The energy midstream sector faces the prospect of slowing growth. Many forecasters believe global oil demand is nearing a peak. If so, the industry will probably have fewer investment opportunities to expand, which could affect cash flow growth.
That's leading many in the sector to seek out new sources of growth. A potentially massive opportunity is carbon capture and sequestration (CCS). Several pipeline stocks are working to capture that opportunity, which could fuel needle-moving growth by 2030.
A strategic advantage
EnLink Midstream (ENLC -0.34%) is an early mover capitalizing on the CCS opportunity. The midstream company owns significant pipeline assets in Louisiana that are currently underutilized. The company believes it can repurpose a portion of these pipelines to transport carbon dioxide. That would increase its margins and boost its earnings.
The pipeline company signed the first of what could be many transportation service agreements with ExxonMobil (XOM 0.86%) last fall. Exxon signed a 25-year contract to reserve enough capacity to ship 3.2 million metric tonnes of carbon dioxide annually starting in 2025. The oil giant could increase its capacity up to 10 million metric tonnes per year in the future. EnLink is investing about $200 million into the project, including repurposing existing pipelines and building new facilities.
It's currently in discussions with several other energy companies to utilize more of its existing infrastructure to support CCS projects:
UBS analyst Erik Mace recently initiated coverage on EnLink Midstream, rating the stock a buy. One factor driving that bullish view is its CCS upside. The analyst thinks its Louisiana low carbon and CCS opportunities represent a $300 million-a-year income stream under a bull-case scenario where it captures 30 million metric tonnes of transportation capacity contracts. That would be 20% of the company's projected earnings in 2030, implying significant growth potential. These projects could give EnLink more fuel to grow its dividend, which currently yields 5%.

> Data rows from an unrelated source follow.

Inductive evolves : OidcProvider → list Log → OidcProvider → Prop :=
  | ev_refl p : evolves p [] p
  | ev_trans p l1 q l2 r : evolves p l1 q → evolves q l2 r → evolves p (l1 ++ l2) r
  | ev_begin p now fresh ret hints :
      ready p = true → evolves p [LIssued (f_state fresh)] (begin_login p now fresh ret hints).2
  | ev_callback p now1 now2 during fresh_sid code st e l :
      states p !! st = Some e → ready p = true → since now1 (created e) ≤ state_ttl p →
      evolves (taken_state p st) l (during (taken_state p st)) →
      evolves p (LTaken st :: l) (complete_login p now1 now2 during fresh_sid code st).2
  | ev_late p now1 now2 during fresh_sid code st e :
      states p !! st = Some e → ready p = true → state_ttl p < since now1 (created e) →
      evolves p [LTaken st] (complete_login p now1 now2 during fresh_sid code st).2
  | ev_unknown p now1 now2 during fresh_sid code st :
      states p !! st = None ∨ ready p = false →
      evolves p [] (complete_login p now1 now2 during fresh_sid code st).2
  | ev_refresh p now1 now2 during fresh_sid sid e l :
      refreshes p !! sid = Some e → ready p = true → now1 ≤ expires_at e →
      evolves p l (during p) → evolves p l (refresh p now1 now2 during fresh_sid sid).2
  | ev_no_refresh p now1 now2 during fresh_sid sid :
      match refreshes p !! sid with Some e => expires_at e < now1 | None => True end ∨ ready p = false →
      evolves p [] (refresh p now1 now2 during fresh_sid sid).2
  | ev_logout p sid : evolves p [] (take_logout_session p sid).2
  | ev_evict p now : evolves p [] (evict_expired p now)
  | ev_backchannel p wall now token : evolves p [] (apply_backchannel_logout p wall now token).2
  | ev_bearer p wall token : evolves p [] (validate_bearer_token p wall token).2
  | ev_discovery p a b keys : evolves p [] (install_discovery p a b keys).

Definition issued (l : list Log) : list string :=
  omap (λ x, match x with LIssued s => Some s | _ => None end) l.
Definition taken (l : list Log) : list string :=
  omap (λ x, match x with LTaken s => Some s | _ => None end) l.

Lemma issued_app a b : issued (a ++ b) = issued a ++ issued b.
Proof. apply omap_app. Qed.
Lemma taken_app a b : taken (a ++ b) = taken a ++ taken b.
Proof. apply omap_app. Qed.

Lemma complete_login_states p now1 now2 during fresh_sid code st :
  states (complete_login p now1 now2 during fresh_sid code st).2 =
  match states p !! st with
  | Some e =>
      if ready p then
        if state_ttl p <? since now1 (created e) then delete st (states p)
        else states (during (taken_state p st))
      else states p
  | None => states p
  end.
Proof.
  unfold complete_login, taken_state. destruct (ready p); cbn [negb]; [|by destruct (states p !! st)].
  destruct (states p !! st) as [e|]; [|done]. destruct (state_ttl p <? _); [done|].
  repeat (case_match; cbn; try done); unfold count_userinfo; by repeat case_match.
Qed.

Lemma refresh_states p now1 now2 during fresh_sid sid :
  states (refresh p now1 now2 during fresh_sid sid).2 =
  match refreshes p !! sid with
  | Some e => if ready p then if expires_at e <? now1 then states p else states (during p) else states p
  | None => states p
  end.
Proof.
  unfold refresh. destruct (ready p); cbn [negb]; [|by destruct (refreshes p !! sid)].
  destruct (refreshes p !! sid) as [e|]; [|done]. destruct (expires_at e <? now1); [done|].
  repeat (case_match; cbn; try done); unfold count_userinfo; by repeat case_match.
Qed.

Lemma apply_backchannel_states p wall now token :
  states (apply_backchannel_logout p wall now token).2 = states p.
Proof.
  unfold apply_backchannel_logout, record_jti. repeat (case_match; cbn; try done); simplify_eq; done.
Qed.

Lemma validate_bearer_states p wall token :
  states (validate_bearer_token p wall token).2 = states p.
Proof. unfold validate_bearer_token. repeat (case_match; cbn; try done). Qed.

(** From pending states [m], the log [l] leaves pending states [m']: if the
    states issued are fresh and distinct, each is taken at most once, and only
    states that were pending or issued are taken or left. *)
Definition once (m : gmap string StateEntry) (l : list Log) (m' : gmap string StateEntry) : Prop :=
  NoDup (issued l) → (∀ s, s ∈ issued l → m !! s = None) →
  NoDup (taken l) ∧
  (∀ s, s ∈ taken l → is_Some (m !! s) ∨ s ∈ issued l) ∧
  (∀ s, is_Some (m' !! s) → (is_Some (m !! s) ∨ s ∈ issued l) ∧ s ∉ taken l).

Lemma once_shrink m m' : m' ⊆ m → once m [] m'.
Proof.
  intros Hsub _ _. split; [constructor|]. split; [set_solver|]. intros s [x Hx].
  split; [left; exists x; by eapply lookup_weaken|set_solver].
Qed.

Lemma once_trans m1 l1 m2 l2 m3 : once m1 l1 m2 → once m2 l2 m3 → once m1 (l1 ++ l2) m3.
Proof.
  intros O1 O2 Hnd Hfresh. rewrite issued_app in Hnd, Hfresh.
  apply NoDup_app in Hnd as (Hnd1 & Hdis & Hnd2).
  destruct O1 as (Ha1 & Hb1 & Hc1); [done|set_solver|].
  assert (∀ s, s ∈ issued l2 → is_Some (m1 !! s) ∨ s ∈ issued l1 → False) as Hold.
  { intros s Hs [Hp|Hi]; [|by apply (Hdis s)]. rewrite (Hfresh s) in Hp by set_solver.
    by destruct Hp. }
  destruct O2 as (Ha2 & Hb2 & Hc2); [done| |].
  { intros s Hs. apply eq_None_not_Some. intros Hq. by apply (Hold s), Hc1. }
  rewrite taken_app, issued_app. split_and!.
  - apply NoDup_app. split_and!; [done| |done]. intros s Hs1 Hs2.
    destruct (Hb2 s Hs2) as [Hq|Hi]; [by destruct (Hc1 s Hq)|]. by apply (Hold s), Hb1.
  - intros s [Hs|Hs]%elem_of_app; [destruct (Hb1 s Hs); set_solver|].
    destruct (Hb2 s Hs) as [Hq|]; [|set_solver]. destruct (Hc1 s Hq) as [[|] _]; set_solver.
  - intros s Hs. destruct (Hc2 s Hs) as [[Hq|Hi] Hn].
    + destruct (Hc1 s Hq) as [[|] ?]; set_solver.
    + split; [set_solver|]. intros [Ht|?]%elem_of_app; [|done]. by apply (Hold s), Hb1.
Qed.

Lemma once_take m st : is_Some (m !! st) → once m [LTaken st] (delete st m).
Proof.
  intros Hst _ _. cbn. split_and!.
  - apply NoDup_singleton.
  - intros s ->%list_elem_of_singleton. by left.
  - intros s [x [Hne Hx]%lookup_delete_Some]. split; [by left; exists x|set_solver].
Qed.

Lemma once_issue m st e : once m [LIssued st] (<[st := e]> m).
Proof.
  intros _ _. cbn. split_and!; [constructor|set_solver|]. intros s [x Hx]. split; [|set_solver].
  apply lookup_insert_Some in Hx as [[<- _]|[_ Hx]]; [right; set_solver|by left; exists x].
Qed.

Lemma evolves_once p l q : evolves p l q → once (states p) l (states q).
Proof.
  induction 1 as [p|p l1 q l2 r _ IH1 _ IH2|p now fresh ret hints Hr|
    p now1 now2 during fresh_sid code st e l He Hr Ht _ IH|
    p now1 now2 during fresh_sid code st e He Hr Ht|
    p now1 now2 during fresh_sid code st Hst|
    p now1 now2 during fresh_sid sid e l He Hr Ht _ IH|
    p now1 now2 during fresh_sid sid Hsid|p sid|p now|p wall now token|p wall token|p a b keys].
  - by apply once_shrink.
  - by eapply once_trans.
  - unfold begin_login. rewrite Hr. apply once_issue.
  - rewrite complete_login_states, He, Hr, (proj2 (N.ltb_ge _ _)) by done.
    apply (once_trans _ [LTaken st] (delete st (states p))); [apply once_take; eauto|done].
  - rewrite complete_login_states, He, Hr, (proj2 (N.ltb_lt _ _)) by done. apply once_take; eauto.
  - rewrite complete_login_states. apply once_shrink.
    destruct Hst as [-> | ->]; [done|]. by destruct (states p !! st).
  - by rewrite refresh_states, He, Hr, (proj2 (N.ltb_ge _ _)) by done.
  - rewrite refresh_states. apply once_shrink. destruct (refreshes p !! sid) as [e|]; [|done].
    destruct Hsid as [Hlt| ->]; [|done]. rewrite (proj2 (N.ltb_lt _ _)) by done.
    by destruct (ready p).
  - apply once_shrink. unfold take_logout_session. by destruct (refreshes p !! sid).
  - apply once_shrink. apply map_filter_subseteq.
  - rewrite apply_backchannel_states. by apply once_shrink.
  - rewrite validate_bearer_states. by apply once_shrink.
  - by apply once_shrink.
Qed.

(** C17: a login state works once: along every interleaving of logins,
    callbacks, refreshes, logouts and sweeps of a provider that starts with no
    pending login, and with distinct random states, no state is taken by two
    callbacks, and none is taken that was not issued. *)
Theorem login_state_single_use p l q :
  evolves p l q → states p = ∅ → NoDup (issued l) →
  NoDup (taken l) ∧ ∀ s, s ∈ taken l → s ∈ issued l.
Proof.
  intros Hev Hp Hnd. destruct (evolves_once p l q Hev Hnd) as (Ht & Hi & _).
  { intros s _. by rewrite Hp. }
  split; [done|]. intros s Hs. destruct (Hi s Hs) as [[x Hx]|]; [|done]. by rewrite Hp in Hx.
Qed.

Working to capture the opportunity
Several other pipeline companies are working to capture the potentially needle-moving CCS opportunity. For example, natural gas pipeline giant Kinder Morgan (KMI 1.02%) recently approved a small project to capture carbon dioxide from two natural gas treating facilities in Southern Colorado. It will transport that carbon dioxide via its Cortez pipeline, which ships naturally occurring carbon dioxide to the Permian Basin for enhanced oil recovery (EOR). The company will use the captured carbon for EOR. It could be the first of many CCS projects by Kinder Morgan as it seeks to leverage its expertise in carbon dioxide and extensive existing infrastructure to capture this potentially massive opportunity. CCS could give the pipeline giant more fuel to grow its 6.8%-yielding dividend.
Canadian energy infrastructure giant Enbridge (ENB -0.02%) is working with oil producer Occidental Petroleum (OXY 1.24%) on a potential carbon dioxide sequestration hub in the Corpus Christi area of the Texas Gulf Coast. Enbridge would develop, construct, and operate pipeline facilities to ship the captured greenhouse gas to a sequestration hub developed by Occidental. Enbridge is also a potential customer of the project. It's partnering with Yara International to develop a world-scale low-carbon blue ammonia production facility at the Enbridge Ingleside Energy Center near Corpus Christi. Enbridge expects to capture about 95% of the carbon dioxide emitted from the production process, which it would transport and store. These projects would enhance Enbridge's ability to continue increasing its dividend, which currently yields 7.1%.
Energy Transfer (ET 0.55%) is working on a similar solution with Occidental Petroleum in Louisiana. The companies are seeking to secure long-term contracts with carbon dioxide emitters to capture and permanently store those emissions. The partnership would utilize some of Energy Transfer's existing underutilized pipelines to transport the captured greenhouse gas to a storage hub Occidental would develop. CCS represents another fuel source to help grow Energy Transfer's 9.8%-yielding distribution.
A potential needle-moving growth driver
Midstream companies see lots of potential in CCS. It could enable them to increase the utilization of their existing pipelines and build new ones to connect emissions sources to sequestration hubs. That could supply them with more cash flow in the future to sustain and increase their already high-yielding dividends. Given the enormous potential of CCS, income-focused investors should keep a close eye on these developments since they could drive needle-moving dividend growth by the end of the decade.